SAN FRANCISCO (BCN) -- Two Alameda County sheriff's deputies facing felony charges in the beating of a suspect following a high-speed chase pleaded not guilty today in San Francisco Superior Court.
Deputy Luis Santamaria, a 14-year-veteran of the Alameda County Sheriff's Office, and Deputy Paul Wieber, a three-year veteran, were charged earlier this month with assault under color of authority, battery with serious bodily injury and assault with a deadly weapon.
Prosecutors allege that Santamaria and Wieber struck 29-year-old Stanislav Petrov at least 30 times over the course of 40 seconds in the head and hands with their batons on Nov. 12, following a high-speed chase from unincorporated San Leandro into San Francisco.

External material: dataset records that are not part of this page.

Lemma runElement_spec el index t p :
  runElement el index t p =
  match settle el (world p) with
  | (Resolved, w) =>
      ((addPassedStep (units el) t, None),
       more p w (exitCode p) (callEvents el Resolved))
  | (Rejected e, w) =>
      ((tally e t, Some {| innerIndex := innerOf e; stepIndex := index |}),
       more p w (Some 1) (callEvents el (Rejected e)))
  end.
Proof.
  destruct el as [s | step]; simpl.
  - unfold bind, outside. destruct (runStep s (world p)) as [[| e] w]; simpl.
    + done.
    + unfold emit; simpl. rewrite catchStep_spec.
      unfold more; simpl. by rewrite app_nil_r.
  - unfold callEvents. destruct (stepRunner step) as [runner |] eqn:Hr.
    + unfold bind, outside. destruct (runSteps runner (world p)) as [[| e] w]; simpl.
      * done.
      * unfold emit; simpl. rewrite catchStep_spec.
        unfold more; simpl. by rewrite app_nil_r.
    + by rewrite catchStep_spec.
Qed.

Lemma totalUnits_cons el plan : totalUnits (el :: plan) = units el + totalUnits plan.
Proof. reflexivity. Qed.

Lemma mapSeriesSteps_spec plan index t p :
  mapSeriesSteps plan index t p =
  match walk plan (world p) with
  | (None, w) =>
      ((addPassedStep (totalUnits plan) t, None),
       more p w (exitCode p) (walkEvents plan (world p)))
  | (Some (k, e), w) =>
      ((tally e (addPassedStep (totalUnits (take k plan)) t),
        Some {| innerIndex := innerOf e; stepIndex := index + k |}),
       more p w (Some 1) (walkEvents plan (world p)))
  end.
Proof.
  revert index t p. induction plan as [| el plan IH]; intros index t p.
  - simpl. unfold ret. by rewrite addPassedStep_zero, more_nil.
  - cbn [mapSeriesSteps walk walkEvents]. unfold bind at 1.
    rewrite runElement_spec.
    destruct (settle el (world p)) as [[| e] w] eqn:Hs.
    + rewrite IH. cbn [world more exitCode].
      destruct (walk plan w) as [[[k e] |] w'].
      * rewrite more_more. cbn [take]. rewrite totalUnits_cons, addPassedStep_twice.
        by replace (S index + k) with (index + S k) by lia.
      * rewrite more_more. by rewrite totalUnits_cons, addPassedStep_twice.
    + unfold ret. cbn [take]. unfold totalUnits; simpl.
      rewrite addPassedStep_zero. by replace (index + 0) with index by lia.
Qed.

(** ** One scenario, one batch *)

Lemma runScenario_spec sc overall p :
  runScenario sc overall p =
  let r := (walk (optimizedSteps sc) (world p)).1 in
  ((if aborted r then addFailedStep 1 overall else addPassedStep 1 overall,
    timerOf (optimizedSteps sc) r),
   more p (walk (optimizedSteps sc) (world p)).2
     (if aborted r then Some 1 else exitCode p)
     (scenarioEvents sc (world p))).
Proof.
  unfold runScenario, scenarioEvents. unfold bind at 1 2 3. unfold emit at 1 2.
  cbn [world exitCode output]. rewrite mapSeriesSteps_spec. cbn [world].
  destruct (walk (optimizedSteps sc) (world p)) as [[[k e] |] w]; cbn [fst snd aborted].
  - unfold bind at 1 2. rewrite skipFrom_spec. unfold ret, emit, bind.
    cbn [world exitCode output more timerOf skipEvents stepIndex innerIndex].
    f_equal. unfold more. cbn [output]. f_equal.
    rewrite <- !app_assoc. reflexivity.
  - unfold ret, emit, bind.
    cbn [world exitCode output more timerOf skipEvents].
    f_equal. unfold more. cbn [output]. f_equal.
    rewrite <- !app_assoc. reflexivity.
Qed.


Lemma mapSeriesScenarios_spec scs overall p :
  mapSeriesScenarios scs overall p =
  let rs := (walks scs (world p)).1 in
  ((overallFrom rs overall, timersOf scs rs),
   more p (walks scs (world p)).2 (flagAfter rs (exitCode p)) (batchEvents scs (world p))).
Proof.
  revert overall p. induction scs as [| sc scs IH]; intros overall p.
  - simpl. unfold ret, overallFrom, flagAfter; simpl.
    rewrite more_nil. f_equal. f_equal. apply Timer_eq; simpl; lia.
  - cbn [mapSeriesScenarios walks batchEvents]. unfold bind at 1.
    rewrite runScenario_spec. cbn zeta.
    unfold bind at 1. rewrite IH. cbn zeta. cbn [world exitCode more].
    destruct (walk (optimizedSteps sc) (world p)) as [r w] eqn:Hw. cbn [fst snd].
    destruct (walks scs w) as [rs w'] eqn:Hws. cbn [fst snd].
    unfold ret. rewrite more_more. f_equal.
    + f_equal. unfold overallFrom. destruct r as [[k e] |]; cbn [aborted].
      * rewrite !filter_cons. cbn [aborted].
        destruct (decide (true = true)); [| done].
        destruct (decide (true = false)); [done |].
        apply Timer_eq; simpl; lia.
      * rewrite !filter_cons. cbn [aborted].
        destruct (decide (false = false)); [| done].
        destruct (decide (false = true)); [done |].
        apply Timer_eq; simpl; lia.
    + f_equal. unfold flagAfter. destruct r as [[k e] |]; cbn [aborted existsb orb].
      * by destruct (existsb aborted rs).
      * done.
Qed.

Lemma overallFrom_newTimer rs : overallFrom rs newTimer = overallOf rs.
Proof. apply Timer_eq; reflexivity. Qed.

(** ** The set-up stage and the whole run *)

Lemma setUp_quiet p tokens proc r proc1 :
  setUp p tokens proc = (r, proc1) →
  output proc1 = output proc ∧ exitCode proc1 = exitCode proc.
Proof.
  unfold setUp, decorateStepsWithClients, bind, outside, ret.
  destruct (parseScenarioFiles (args_file p) tokens) as [e | scs].
  - intros [= <- <-]. done.
  - destruct (startCogs _ _ _) as [[e | sessions] w]; intros [= <- <-]; done.
Qed.


Lemma reportSetupError_spec e p :
  reportSetupError e p = (tt, more p (world p) (Some 1) (reportLines e)).
Proof.
  unfold reportSetupError, reportLines, bind, emit, setExitCode, ret, more.
  destruct e as [m [u |] | m | m]; cbn [output world exitCode];
    try destruct (Js.truthy (Some u)); cbn [output world exitCode];
    rewrite <- ?app_assoc; reflexivity.
Qed.

Lemma runParsed_error p proc e proc1 :
  setUp p (parseTokens (default [] (flags_token p))) proc = (inl e, proc1) →
  runParsed p proc = (None, more proc1 (world proc1) (Some 1) (reportLines e)).
Proof.
  intros H. unfold runParsed. cbn zeta. unfold bind at 1. rewrite H.
  unfold bind. rewrite reportSetupError_spec. reflexivity.
Qed.


Lemma runParsed_batch p proc scs proc1 :
  setUp p (parseTokens (default [] (flags_token p))) proc = (inr scs, proc1) →
  runParsed p proc =
  let batch := map (onScenario coerceStep) scs in
  let rs := (walks batch (world proc1)).1 in
  (Some (overallOf rs, timersOf batch rs),
   more proc1 (walks batch (world proc1)).2 (flagAfter rs (exitCode proc1))
     ([NewTimer] ++ batchEvents batch (world proc1) ++ closingLines batch (overallOf rs))).
Proof.
  intros H. unfold runParsed. cbn zeta. unfold bind at 1. rewrite H.
  unfold bind at 1. unfold emit at 1. unfold bind at 1.
  rewrite mapSeriesScenarios_spec. cbn zeta. cbn [world exitCode].
  rewrite overallFrom_newTimer. unfold closingLines.
  destruct (Nat.ltb 1 (length (map (onScenario coerceStep) scs))).
  - unfold bind, emit, ret, more. cbn [world exitCode output].
    f_equal. f_equal. rewrite <- !app_assoc. reflexivity.
  - unfold bind, emit, ret, more. cbn [world exitCode output].
    f_equal. f_equal. rewrite <- !app_assoc. by rewrite app_nil_r.
Qed.

(** ** Counting the units of a walk *)

Lemma skipUnits_zero rest : skipUnits rest 0 = totalUnits rest.
Proof.
  induction rest as [| [s | step] rest IH]; [done | |].
  - rewrite totalUnits_cons. simpl. by rewrite IH.
  - rewrite totalUnits_cons. simpl. rewrite drop_0. by rewrite IH.
Qed.

Lemma totalUnits_take_drop k plan :
  totalUnits plan = totalUnits (take k plan) + totalUnits (drop k plan).
Proof.
  unfold totalUnits. by rewrite <- sum_list_with_app, take_drop.
Qed.

Lemma walk_Some plan w k e w' :
  walk plan w = (Some (k, e), w') →
  ∃ el w0, plan !! k = Some el ∧ settle el w0 = (Rejected e, w').
Proof.
  revert w k. induction plan as [| el plan IH]; intros w k; simpl; [done |].
  destruct (settle el w) as [[| e0] w1] eqn:Hs.
  - destruct (walk plan w1) as [[[k1 e1] |] w2] eqn:Hw; [| done].
    intros [= <- <- <-]. destruct (IH _ _ Hw) as (el' & w0 & Hl & Hs').
    exists el', w0. done.
  - intros [= <- <- <-]. exists el, w. done.
Qed.

Lemma drop_lookup_cons (plan : list PlanElement) k el :
  plan !! k = Some el → drop k plan = el :: drop (S k) plan.
Proof.
  revert k. induction plan as [| x plan IH]; intros [| k]; simpl; try done.
  - intros [= ->]. by rewrite drop_0.
  - apply IH.
Qed.

(** A step on its own that fails is counted as failed and, being the
    first element of the cascade, as skipped as well. *)
Lemma abort_at_single_counts plan k e s :
  plan !! k = Some (Single s) → (∀ rs, e ≠ Responses rs) →
  counted (timerOf plan (Some (k, e))) = totalUnits plan + 1.
Proof.
  intros Hl He. unfold counted, timerOf.
  cbn [passed failed skipped addSkippedStep].
  destruct (tally_counts e (addPassedStep (totalUnits (take k plan)) newTimer)) as [Hpf Hs].
  rewrite Hs. cbn [passed failed skipped addPassedStep newTimer] in *.
  rewrite (drop_lookup_cons _ _ _ Hl). cbn [skipUnits].
  assert (innerOf e = 0 ∧ reported e = 1) as [-> Hr].
  { destruct e; [by edestruct He | done | done]. }
  rewrite skipUnits_zero.
  rewrite (totalUnits_take_drop k plan), (drop_lookup_cons _ _ _ Hl), totalUnits_cons.
  simpl units. lia.
Qed.

(** A group that fails with the outcomes of its first members leaves the
    count exact: the remaining members are the ones skipped. *)
Lemma abort_at_group_counts plan k rs step :
  plan !! k = Some (Group step) → length rs ≤ length step →
  counted (timerOf plan (Some (k, Responses rs))) = totalUnits plan.
Proof.
  intros Hl Hle. unfold counted, timerOf.
  cbn [passed failed skipped addSkippedStep].
  destruct (tally_counts (Responses rs)
              (addPassedStep (totalUnits (take k plan)) newTimer)) as [Hpf Hs].
  rewrite Hs. cbn [passed failed skipped addPassedStep newTimer reported innerOf] in *.
  rewrite (drop_lookup_cons _ _ _ Hl). cbn [skipUnits].
  rewrite skipUnits_zero, length_drop.
  rewrite (totalUnits_take_drop k plan), (drop_lookup_cons _ _ _ Hl), totalUnits_cons.
  simpl units. lia.
Qed.

End Coordinator.

(* ===================================================================== *)
(** * [parseTokens] *)
(* ===================================================================== *)

Lemma split_on_inhabited sep s : Js.split_on sep s ≠ [].
Proof.
  destruct s as [| c r]; simpl; [done |].
  destruct (decide (c = sep)); [done |].
  by destruct (Js.split_on sep r).
Qed.

(** The pieces of [split('=')] are the name and the pieces of the remainder. *)
Lemma split_on_eq s :
  Js.split_on "="%char s =
  before_eq s :: match after_eq s with
                 | Some r => Js.split_on "="%char r
                 | None => []
                 end.
Proof.
  induction s as [| c r IH]; simpl; [done |].
  destruct (decide (c = "="%char)); [done |].
  rewrite IH. done.
Qed.

Lemma split_name t : Js.split "="%char 2 t !! 0 = Some (before_eq t).
Proof. unfold Js.split. by rewrite split_on_eq. Qed.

The pursuit ended at Stevenson and 14th streets in San Francisco's Mission District after Petrov ran out of gas and crashed the car, with the alleged assault occurring a short distance away on Clinton Park.
Petrov suffered injuries including a concussion, broken bones in both hands, a mild traumatic brain injury and deep cuts to his head.
The incident came to light after San Francisco Public Defender Jeff Adachi released surveillance video of the beating and released it to the public, calling for charges to be filed against the deputies.
Defense attorney Michael Rains, who is representing Santamaria, said videos of police use of force are always disturbing, but that doesn't mean it is illegal.
"It's the reality of police work today, when police force is captured people say that looks terrible," Rains said.
Rains said the deputies were "very concerned" that Petrov might have a weapon during the pursuit and arrest.
William Rapoport, who is representing Wieber, noted that unrelated federal gun and drug charges are pending against Petrov, who has a lengthy prior criminal history.
"I think the focus on these two is a little misplaced," Rapoport said of the deputies.
Adachi, who described the incident as one of the "most savage beatings in the annals of police misconduct," said it appeared the defense would be that Petrov "is a bad person."
"But we have to remember that in the American justice system, the police are not the judge and jury, it's not their job to decide who should be executed on the spot or who should be beaten," Adachi said. "No matter who that was, they didn't deserve to be treated that way."
Ken Williams, a former homicide detective and use of force expert who attended today's appearance with Adachi as an observer, called the surveillance video "disgraceful."
Williams noted that even after Petrov was under control and handcuffed, officers failed to call for an ambulance and at one point one of them placed a foot on his neck.
"It shows excessive force, it shows a callousness toward life, and policing isn't about that, shouldn't be about that," Williams said. "The public should demand better."
The two deputies, who are on paid administrative leave, are out on bail. They appeared in court today, wearing dark suits and tense expressions, but their attorneys won the court's permission for them to skip some future court dates.
Alameda County Sheriff Gregory Ahern has said that Santamaria and Wieber are also the subject of an internal affairs investigation by his department that could result in their being fired or having their pay reduced.